Putting Middle Eastern Events in Cultural and Historical Context

Tuesday, April 27, 2010

New MEI Viewpoints on Iraq's Petroleum Industry

MEI has another new Viewpoints out, entitled Iraq's Petroleum Industry: Unsettled Issues. That link takes you to the descriptive page. The full text (.pdf) is here.


Anonymous said...

So the Saudis want the world to know that Iraq will not be a substitute for Saudi Arabia. How much Saudi 'contributions' did the Middle East Institute get last year?

Michael Collins Dunn said...

Since we're a non-profit such information is publicly available on the Internet, in our Annual Report, and elsewhere. Nothing "Anonymous" about it, Mr. Anonymous, if that IS your real name.

None of our contributors have the slightest input in our editorial product anyway. You have the editor's word on that.

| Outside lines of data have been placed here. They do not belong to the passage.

(** Both ways to store. *)
Lemma store_step ms s h m seq ts ttl dn now ats : mem_inv ms -> plain_subject s = true -> fits ms s h m ->
  exists ms' r, storeRawMsg ms s h m seq ts ttl dn now ats = Some (ms', r) /\ r = refused ms s h m seq dn /\ mem_inv ms' /\
    forall done_, log_store ms s h m seq ts dn done_ ms' (match r with Some e => RErr e | None => done_ end).
Proof.
  intros Hinv Hs Hfit. pose proof Hinv as (Hok&Hw&Hp). pose proof (plain_tokens s Hs) as (Ht&_).
  destruct (storeRawMsg_ok ms s h m seq ts ttl dn now ats Hok Ht Hfit) as (ms'&E&Hok'&Hfr&Hr). exists ms', (refused ms s h m seq dn). split; [done|]. split; [done|].
  pose proof (storeRawMsg_wheel ms s h m seq ts ttl dn now ats ms' _ Hok Hw Ht Hfit E) as Hw'. unfold log_store, unchanged, log. rewrite (log_frame0 _ _ Hfr).
  destruct (refused ms s h m seq dn) as [e|].
  - destruct Hr as [Em Est]. rewrite Em, Est. split; [|done]. by apply (inv_sub ms); [| | |rewrite Em].
  - destruct Hr as [Em El]. rewrite Em, El. split; [|done]. split_and!; [done|done|]. intros k x Hx. rewrite Em in Hx.
    pose proof (lookup_weaken _ _ _ _ Hx (kept_sub _ _ _)) as [[<- <-]|[_ Hx']]%lookup_insert_Some; [done|by apply (Hp k)].
Qed.

Lemma inv_same ms ms' : same_core ms ms' -> Mem.ttls ms' = Mem.ttls ms -> mem_inv ms -> mem_inv ms' /\ log ms' = log ms.
Proof.
  intros Hs Et Hinv. pose proof Hs as (E1&E2&_&_&_&_&E7&_). split; [|unfold log; congruence]. pose proof Hinv as (Hok&Hw&_).
  apply (inv_sub ms); [done|by eapply same_core_ok|unfold wheel_ok in *; by rewrite Et|by rewrite E2].
Qed.

Lemma log_store_log ms s h m seq ts dn d ms' ms'' r : log ms'' = log ms' -> log_store ms s h m seq ts dn d ms' r -> log_store ms s h m seq ts dn d ms'' r.
Proof. unfold log_store, unchanged. by intros ->. Qed.

Lemma next_u64 ms : ms_ok ms -> LastSeq (state ms) + 1 < seq_limit -> u64 (LastSeq (state ms) + 1) = LastSeq (state ms) + 1.
Proof. intros Hok Hl. pose proof (ss_bound (D := Avl.SequenceSet)) as Hb. cbn in Hb. destruct (ok_range _ _ _ _ Hok). apply u64_small. unfold is_u64. lia. Qed.

Lemma step_store ms s h m ttl now ats : mem_inv ms -> mem_ok ms (OStore s h m ttl now ats) -> steps ms (OStore s h m ttl now ats).
Proof.
  intros Hinv [Hs Hfit]. unfold steps. cbn [mem_run log_step]. unfold StoreMsg_. pose proof Hinv as (Hok&_).
  assert (u64 (LastSeq (state ms) + 1) = LastSeq (state ms) + 1) as -> by (apply next_u64; [done|apply Hfit]).
  destruct (store_step ms s h m (LastSeq (state ms) + 1) now ttl true now ats Hinv Hs Hfit) as (ms1&r&->&Hr&Hinv1&Hlog). cbn [mbind option_bind].
  destruct r as [e|]; cbn [mbind option_bind].
  - eexists _, _. split; [done|]. split; [done|]. exact (Hlog _).
  - destruct (inv_same ms1 (notify ms1 1 (memStoreMsgSize s h m) (LastSeq (state ms) + 1) s)) as [Hi El]; [apply notify_same|apply notify_ttls|done|].
    eexists _, _. split; [done|]. split; [done|]. eapply log_store_log; [exact El|]. exact (Hlog _).
Qed.
(** The parts the invariant is about. *)
Definition same_view o o' : Prop :=
  Policy (ccfg o') = Policy (ccfg o) /\ Delivered (cstate o') = Delivered (cstate o) /\ AckFloor (cstate o') = AckFloor (cstate o) /\ pending (cstate o') = pending (cstate o).

Lemma con_inv_view g o o' : same_view o o' -> con_inv g o -> con_inv g o'.
Proof.
  intros (Ep&Ed&Ef&Eq) [? ? ? ? ? ? ? ? ? Hn Ho He]. unfold is_none, is_explicit in *.
  split; unfold delivered_seq, delivered_stream, floor_seq, floor_stream, is_none, is_explicit in *; rewrite ?Ep, ?Ed, ?Ef, ?Eq; done.
Qed.

(** ** Deliveries *)

(** The pending messages of [deliver_pending] before the one over the limit is removed. *)
Definition deliver_base st (dseq sseq ts : Z) : gmap Z Pending :=
  if sseq <=? Stream (Delivered st) then alter (fun p => mkPending (Sequence p) ts) sseq (pending st) else <[sseq := mkPending dseq ts]> (pending st).

Definition deliver_keep st (dseq sseq ts : Z) : ConsumerState :=
  mkConsumerState (mkPair (Z.max (Consumer (Delivered st)) dseq) (Z.max (Stream (Delivered st)) sseq)) (AckFloor st) (deliver_base st dseq sseq ts) (Redelivered st).

Lemma deliver_pending_view cfg st dseq sseq dc ts :
  let st' := deliver_pending cfg st dseq sseq dc ts in
  let st1 := deliver_keep st dseq sseq ts in
  Delivered st' = Delivered st1 /\ AckFloor st' = AckFloor st1 /\ pending st' = if over_max cfg dc then delete sseq (pending st1) else pending st1.
Proof.
  unfold deliver_pending, deliver_keep, deliver_base, over_max. cbv zeta.
  assert ((match pending st !! sseq with Some p => <[sseq := mkPending (Sequence p) ts]> (pending st) | None => pending st end) = alter (fun p => mkPending (Sequence p) ts) sseq (pending st)) as ->.
  { destruct (pending st !! sseq) as [p|] eqn:E; [|by rewrite alter_id; [|intros; simplify_eq]]. apply map_eq. intros k. destruct (decide (k = sseq)) as [->|Hne].
    - by rewrite lookup_insert_eq, lookup_alter_eq, E.
    - by rewrite lookup_insert_ne, lookup_alter_ne. }
  destruct (1 <? dc); cbn [andb]; [|done]. by destruct (_ && _).
Qed.

Lemma deliver_none_view st dseq sseq : Consumer (AckFloor st) < dseq -> Consumer (AckFloor st) = Consumer (Delivered st) ->
  deliver_none st dseq sseq = mkConsumerState (mkPair dseq (Z.max (Stream (Delivered st)) sseq))
    (mkPair dseq (if Stream (Delivered st) <? sseq then sseq else Stream (AckFloor st))) (pending st) (Redelivered st).
Proof.
  intros H1 H2. unfold deliver_none. rewrite (proj2 (Z.ltb_lt (Consumer (Delivered st)) dseq)) by lia.
  destruct (Z.ltb_spec (Stream (Delivered st)) sseq); [by rewrite Z.max_r by lia|by rewrite Z.max_l by lia].
Qed.

Lemma pending_bound g o s p : con_inv g o -> pending (cstate o) !! s = Some p -> s <= delivered_stream o /\ 0 < Sequence p <= delivered_seq o.
Proof. intros Hi Hp. apply (ci_pending _ _ Hi) in Hp as (Hg&_). apply (ci_range _ _ Hi) in Hg. lia. Qed.

(** The projections of a state after an operation. *)
Ltac con_unfold := unfold delivered_seq, delivered_stream, floor_seq, floor_stream, is_explicit in *.

(** A new delivery comes after all others. *)
Lemma mono_insert g o dseq sseq : con_inv g o -> delivered_seq o < dseq -> delivered_stream o < sseq ->
  forall s s' d d', <[sseq := dseq]> (first g) !! s = Some d -> <[sseq := dseq]> (first g) !! s' = Some d' -> s < s' -> d < d'.
Proof.
  intros Hi Hd Hs s s' d d' [[<- <-]|[Hne Hg]]%lookup_insert_Some [[<- <-]|[Hne' Hg']]%lookup_insert_Some; [lia| | |by apply (ci_mono _ _ Hi)]; intros Hlt.
  - apply (ci_range _ _ Hi) in Hg'. lia.
  - apply (ci_range _ _ Hi) in Hg. lia.
Qed.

And so does everyone else, since I think you've already made up your mind.

Anonymous said...

But you are being a little naive, aren't you? If not to buy influence, then why are the Saudis paying for your organization's overhead? Is supporting the Middle East Institute mandated by zakat? Academic integrity is compromised when accepting money from a non-elected dictatorship that is, by any measure, the least enlightened form of government anywhere on the globe. I'm not out to stop the process, since I know I can't. I'm just pointing it out to those who have not been uninitiated into how Saudi funding distorts America's understanding of the Middle East. Or at least bends, just a little, to whatever is favorable to Saudi Arabia's talking points.

I'm sure in good time Iraqi oil money will also buy allegiances in Washington and across academia, to Saudi Arabia's detriment. Hopefully Iraq remains a democracy; it's easier, when a man or woman's conscience is involved, to sell out to governments held accountable by their people.

And if you are offended by my anonymity, then why don't you disable that option for your commenters from the get-go?

Michael Collins Dunn said...

There's no point in carrying this much further, but the Saudis don't "pay for my organization's overhead"; Saudi Aramco is one of our many corporate members. We may have other Saudi members; we have Israeli members too, and recent MEI President Ned Walker was Ambassador to Israel.

As to why I don't disable anonymous postings, it's because of something that the Saudis probably wouldn't approve of: it's called free expression and an open exchange of ideas.

That's all I'll have to say on this subject.

LJ Marczak said...

One thing that the MEI is known for is serving as a neutral ground where opposing viewpoints meet and get a fair forum to put forth their views. That's clear from the various speeches and discussions that the Institute sponsors.

As well as the research that it publishes which represent the analysis of the individual scholars.

When a firm I worked for was solicited to be a sponsor, we were told in no uncertain terms what MEI's approach was. "We're not an advocacy group. We're a neutral forum. We have no party line. Because of that, from time to time you're likely to hear things you disagree with in our forum. The speakers we invite and the scholars who write for us 'Call them as they see them'.

This (or words highly similar) were said to my boss (an Arab) and me in our then offices in the GCC.

In that vein, not too long ago I read an MEI issued report in which a scholar discussed a topic that I personally know raised more than a few hackles with a major donor.

The very salutary thing about contrary opinions is that it forces (or should) one to think a bit more closely about one's own cherished opinions.

That's what the MEI is about and has been for more than 60 years.